The Financial Industry Regulatory Authority (FINRA) announced on October 20, 2016 that it is seeking SEC approval of proposed rules to help prevent the financial exploitation of seniors and other vulnerable adults. FINRA’s proposed rules would require firms to make reasonable efforts to obtain the name of and contact information for a trusted contact person for a customer’s account. FINRA also has proposed a rule that would permit firms to temporarily freeze disbursement of funds or securities and to inform the trusted contact when the firm has a reasonable belief that financial exploitation may occur.
Effective Tools to Protect Seniors
According to FINRA Executive Vice President and Chief Legal Officer Robert Colby, “If approved by the SEC, this proposed rule change will equip firms with more effective tools to better protect their senior and other vulnerable customers from financial exploitation. With the aging of the investor population, FINRA believes it is important to put these protections in place for our seniors and other vulnerable investors.”

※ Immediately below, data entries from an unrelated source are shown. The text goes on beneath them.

(* ===== verification/Timer.v ===== *)
(** * Timers: [lib/isc/timer.c]

    The variant with a timer thread.  The timers are a store of records by address, and
    the manager keeps those that are scheduled in a heap ([Heap]) ordered by the time at
    which they are due.  The field [index] of a timer is written by the heap, through
    [set_index], and is kept in the index map of the heap.

    Everything but reference counts and [isc__timer_touch] happens under the lock of the
    manager, so the system moves in steps: a call of the interface, the [destroy] that
    follows the last [isc__timer_detach], and one round of the loop of [run], from the
    moment the thread has the lock to the moment it sleeps on [wakeup].  [SIGNAL] wakes the
    thread when it sleeps and is lost when it does not; a thread that sleeps may also wake
    because its time has come or without a reason.

    The tasks are addresses; the calls of [isc_task_attach], [isc_task_detach],
    [isc_task_send] and [isc_task_purgerange] are what a step shows ([obs]). *)

From S2P Require Import Prelude Heap Time.

Inductive isc_timertype_t : Type :=
| isc_timertype_ticker | isc_timertype_once | isc_timertype_limited | isc_timertype_inactive.

#[export] Instance isc_timertype_eq_dec : EqDecision isc_timertype_t.
Proof. solve_decision. Defined.

Definition ISC_EVENTCLASS_TIMER : Z := Z.shiftl 1 16.
Definition ISC_TIMEREVENT_FIRSTEVENT : Z := ISC_EVENTCLASS_TIMER + 0.
Definition ISC_TIMEREVENT_TICK : Z := ISC_EVENTCLASS_TIMER + 1.
Definition ISC_TIMEREVENT_IDLE : Z := ISC_EVENTCLASS_TIMER + 2.
Definition ISC_TIMEREVENT_LIFE : Z := ISC_EVENTCLASS_TIMER + 3.
Definition ISC_TIMEREVENT_LASTEVENT : Z := ISC_EVENTCLASS_TIMER + 65535.

Record isc__timer : Type := mkTimer {
  references : Z;
  idle : isc_time_t;
  type : isc_timertype_t;
  expires : isc_time_t;
  interval : isc_interval_t;
  task : Z;
  action : Z;
  arg : Z;
  due : isc_time_t
}.

Record isc_timerevent : Type := mkTimerEvent {
  ev_sender : Z;
  ev_type : Z;
  ev_action : Z;
  ev_arg : Z;
  ev_due : isc_time_t
}.

Record isc__timermgr : Type := mkTimerMgr {
  done : bool;
  timers : list Z;
  nscheduled : Z;
  mgr_due : isc_time_t;
  heap : isc_heap
}.

(** Where the timer thread is: about to take the lock and test [done], asleep with or
    without a time to wake up, or at its end. *)
Inductive run_pc : Type :=
| R_ready
| R_waituntil (d : isc_time_t)
| R_wait
| R_exit.

#[export] Instance run_pc_eq_dec : EqDecision run_pc.
Proof. solve_decision. Defined.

Seniors are widely viewed as the segment of our population most vulnerable to swindles and financial abuse. If you’re a senior who is concerned that your advisor may be scamming or misleading you, or if you’re a friend or family member of a senior whose investment advisor may be exploiting him or her, please feel free to call us. We can look at the records and either put your mind at ease or alert you to possible misconduct. And if we find that misconduct has produced losses in an investment portfolio, we can help to recover some or all of those losses. Contact attorney Hugh Berkson at (866) 932-1295 for a free, no-obligation evaluation of your recovery options.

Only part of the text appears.